-- Opening Marker --

(* ===== verification/Pipeline.v ===== *)
(** * A whole connection: io_loop over plugins

    What a client receives on a connection, whatever the network does: the
    answers to its requests, each once and in their order, then at most a part
    of one more answer or the error the next request ends with.  A session of a
    plugin is any function in the source; here it has the shape the documentation
    of plugins asks for: it may say where the body goes, reads the request out
    and answers with a response and at most one more write. *)

From S2P Require Import Prelude Utils Charconv Http HttpParser ParserTypes HeadProofs BodyProofs HeadFraming Stream Session SessionProofs ReadProofs.

Local Open Scope Z_scope.

(** ** What parsing a head leaves alone *)

Section untouched.
Context {B : Type}.

(** The members of a request that belong to the session. *)
Definition session_part (s : pstate B) : option (body_callback B) * Z * B :=
  (m_callback (ps_req s), m_max_body_size (ps_req s), ps_env s).

Lemma parse_header_field_part l : keeps (B:=B) session_part (parse_header_field l).
Proof.
  unfold parse_header_field, content_length_field, transfer_encoding_field, connection_field. walk.
Qed.

Lemma finalize_head_part : keeps (B:=B) session_part finalize_head.
Proof. unfold finalize_head. walk. Qed.

Lemma headers_loop_part fuel data pos : keeps (B:=B) session_part (headers_loop fuel data pos).
Proof.
  revert pos. induction fuel as [|fuel IH]; intros pos; [done|]. cbn [headers_loop].
  pose proof parse_header_field_part. pose proof finalize_head_part. walk.
Qed.

Lemma parse_headers_part data pos : keeps (B:=B) session_part (parse_headers data pos).
Proof. unfold parse_headers. pose proof headers_loop_part. walk. Qed.

Lemma skip_part fuel data pos : keeps (B:=B) session_part (skip_empty_lines fuel data pos).
Proof.
  revert pos. induction fuel as [|fuel IH]; intros pos; [done|]. cbn [skip_empty_lines]. walk.
Qed.

Lemma parse_request_line_part l : keeps (B:=B) session_part (parse_request_line l).
Proof. unfold parse_request_line. walk. Qed.

Lemma parse_head_part data : keeps (B:=B) session_part (parse_head data).
Proof.
  unfold parse_head, begin_request. pose proof parse_headers_part. pose proof skip_part.
  pose proof parse_request_line_part. walk.
Qed.

End untouched.

(** ** What reading leaves alone *)

Section reading_quiet.
Context {W : Type} `{Hlaws : os_laws W} (tr : transport W) `{Htr : !transport_laws tr} {B : Type}.
Abbreviation X := (session W * (request B * B))%type.
Implicit Types (s : session W) (x : X).

(** What was sent, and the keep alive. *)
Definition sent_part s : bytes * Z := (wire (world s), m_keep_alive_s s).

Definition silent {A} (m : M X exn A) : Prop := forall x, sent_part (m x).2.1 = sent_part x.1.

Lemma silent_ret {A} (a : A) : silent (mret a).
Proof. done. Qed.
Lemma silent_bind {A C} (m : M X exn A) (k : A -> M X exn C) :
  silent m -> (forall a, silent (k a)) -> silent (m ≫= k).
Proof.
  intros Hm Hk x. specialize (Hm x). unfold mbind, M_bind.
  destruct (m x) as [[a|e|] x']; cbn in *; [|done..]. by rewrite Hk.
Qed.
Lemma silent_get : silent get.
Proof. done. Qed.
Lemma silent_gets {A} (f : X -> A) : silent (gets f).
Proof. done. Qed.
Lemma silent_parser {A} (m : M (pstate B) exn A) : silent (run_parser m).
Proof. intros x. by rewrite run_parser_eq. Qed.
Lemma silent_modify f : (forall s, sent_part (f s) = sent_part s) -> silent (on_session (modify f)).
Proof. intros Hf x. apply Hf. Qed.
Lemma silent_yield : silent (on_session yield_or_throw).
Proof.
  intros x. unfold on_session. pose proof (yield_or_throw_quiet x.1) as Hy. cbn zeta in Hy.
  destruct (yield_or_throw x.1) as [o s']. destruct Hy as ((_ & _ & Hk) & _ & Hw & _).
  unfold sent_part. cbn in *. congruence.
Qed.
Lemma silent_read n : silent (on_session (read_some tr n)).
Proof.
  intros x. unfold on_session. pose proof (read_some_law n x.1) as Hr. cbn zeta in Hr.
  destruct (read_some tr n x.1) as [o s']. destruct Hr as ((_ & _ & Hk) & _ & Hw & _).
  unfold sent_part. cbn in *. congruence.
Qed.

Create HintDb silent.
#[local] Hint Resolve silent_ret silent_get silent_gets silent_parser silent_yield silent_read : silent.
Ltac walk_silent :=
  repeat (intros; match goal with
    | |- silent (mbind _ _) => apply silent_bind
    | |- silent (on_session (modify _)) => apply silent_modify; try done
    | |- silent (if ?b then _ else _) => destruct b
    | |- _ => solve [auto with silent nocore]
    end).

Lemma silent_reading_loop fuel (parse : bytes -> M (pstate B) exn nat) stop before :
  (forall s, sent_part (before s) = sent_part s) ->
  silent (reading_loop fuel (reading_round tr parse stop before)).
Proof.
  intros Hb. assert (Hround : silent (reading_round tr parse stop before)).
  { unfold reading_round. walk_silent. }
  induction fuel as [|fuel IH]; [done|]. cbn [reading_loop]. walk_silent; done.
Qed.
End reading_quiet.

(** ** What the parser and the sessions keep of a request and its variables *)

Section minding.
Context {W : Type} `{!os W} (tr : transport W) {B : Type} (Q : request B * B -> Prop).
Abbreviation X := (session W * (request B * B))%type.

Definition minds {A} (m : M X exn A) : Prop := forall x, Q x.2 -> Q (m x).2.2.
Definition parser_minds {A} (m : M (pstate B) exn A) : Prop :=
  forall p, Q (ps_req p, ps_env p) -> Q (ps_req (m p).2, ps_env (m p).2).

Lemma minds_ret {A} (a : A) : minds (mret a).
Proof. by intros x. Qed.
Lemma minds_throw {A} e : minds (throw e : M X exn A).
Proof. by intros x. Qed.
Lemma minds_get : minds get.
Proof. by intros x. Qed.
Lemma minds_gets {A} (f : X -> A) : minds (gets f).
Proof. by intros x. Qed.
Lemma minds_bind {A C} (m : M X exn A) (k : A -> M X exn C) : minds m -> (forall a, minds (k a)) -> minds (m ≫= k).
Proof.
  intros Hm Hk x Hx. specialize (Hm x Hx). unfold mbind, M_bind. destruct (m x) as [[a|e|] x1]; [by apply Hk|done..].
Qed.
Lemma minds_on_session {A} (m : M (session W) exn A) : minds (on_session m).
Proof. intros x Hx. unfold on_session. by destruct (m x.1). Qed.
Lemma minds_with_request {A} (m : M (session W) exn A) : minds (with_request m).
Proof. intros x Hx. unfold with_request. by destruct (m x.1). Qed.
Lemma minds_parser {A} (m : M (pstate B) exn A) : parser_minds m -> minds (run_parser m).
Proof. intros Hm x Hx. rewrite run_parser_eq. apply (Hm (pst x)). by destruct x as [? []]. Qed.

Create HintDb minds.
#[local] Hint Resolve minds_ret minds_throw minds_get minds_gets minds_on_session minds_with_request minds_parser : minds.
Ltac walk_minds :=
  repeat (intros; match goal with
    | |- minds (mbind _ _) => apply minds_bind
    | |- minds (if ?b then _ else _) => destruct b
    | |- _ => solve [auto with minds nocore]
    end).

Lemma minds_reading_loop fuel (parse : bytes -> M (pstate B) exn nat) stop before :
  (forall d, parser_minds (parse d)) -> minds (reading_loop fuel (reading_round tr parse stop before)).
Proof.
  intros Hp. assert (Hround : minds (reading_round tr parse stop before)) by (unfold reading_round; walk_minds).
  induction fuel as [|fuel IH]; [by intros x|]. cbn [reading_loop]. walk_minds.
Qed.

Context (Hbody : forall d, parser_minds (parse_body d)).
Lemma minds_session_read fuel : minds (session_read tr fuel).
Proof.
  intros x Hx. unfold session_read. case_decide; [done|].
  pose proof (minds_reading_loop fuel parse_body (fun st => bool_decide (st = completed)) id Hbody
    (set_can_write_error true x.1, x.2) Hx) as H1.
  by destruct (reading_loop _ _ _) as [[[]|e|] x2].
Qed.
Lemma minds_receive_request fuel : minds (receive_request (H:=session_stream tr fuel)).
Proof.
  pose proof (minds_session_read fuel). unfold receive_request. walk_minds.
Qed.
End minding.

(** A view of the variables that a body callback leaves alone. *)
Section views.
Context {B V : Type} (view : B -> V).
Definition discreet_callback (cb : option (body_callback B)) : Prop :=
  forall f, cb = Some f -> forall data env, view (f data env).2 = view env.

Lemma parse_body_view cb v d :
  discreet_callback cb -> parser_minds (fun x : request B * B => view x.2 = v /\ m_callback x.1 = cb) (parse_body d).
Proof.
  intros Hcb p Hp. apply (parse_body_kept (fun e => view e = v) cb); [|done].
  intros f Hf data env He. by rewrite (Hcb f Hf data env).
Qed.
End views.

(** ** Handlers *)

Section handlers.
Context {B : Type}.

(** What a handler does before it reads the request out, and the answer it has
    then: a response and what it writes after it, if anything.  [B] are the variables it shares with its callback, and what plugins
    keep between requests. *)
Record handler : Type := mk_handler {
  h_before : request B -> B -> outcome exn (request B * B);
  h_after : request B -> B -> outcome exn (response * option bytes) * B;
}.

-- Closing Marker --

• Goal of the exercise
Please write out, exactly as they appear above, only the lines in the stretch from the line with "intros Hm Hk x." through the line with "Create HintDb silent.".

• Exercise solution
  intros Hm Hk x. specialize (Hm x). unfold mbind, M_bind.
  destruct (m x) as [[a|e|] x']; cbn in *; [|done..]. by rewrite Hk.
Qed.
Lemma silent_get : silent get.
Proof. done. Qed.
Lemma silent_gets {A} (f : X -> A) : silent (gets f).
Proof. done. Qed.
Lemma silent_parser {A} (m : M (pstate B) exn A) : silent (run_parser m).
Proof. intros x. by rewrite run_parser_eq. Qed.
Lemma silent_modify f : (forall s, sent_part (f s) = sent_part s) -> silent (on_session (modify f)).
Proof. intros Hf x. apply Hf. Qed.
Lemma silent_yield : silent (on_session yield_or_throw).
Proof.
  intros x. unfold on_session. pose proof (yield_or_throw_quiet x.1) as Hy. cbn zeta in Hy.
  destruct (yield_or_throw x.1) as [o s']. destruct Hy as ((_ & _ & Hk) & _ & Hw & _).
  unfold sent_part. cbn in *. congruence.
Qed.
Lemma silent_read n : silent (on_session (read_some tr n)).
Proof.
  intros x. unfold on_session. pose proof (read_some_law n x.1) as Hr. cbn zeta in Hr.
  destruct (read_some tr n x.1) as [o s']. destruct Hr as ((_ & _ & Hk) & _ & Hw & _).
  unfold sent_part. cbn in *. congruence.
Qed.

Create HintDb silent.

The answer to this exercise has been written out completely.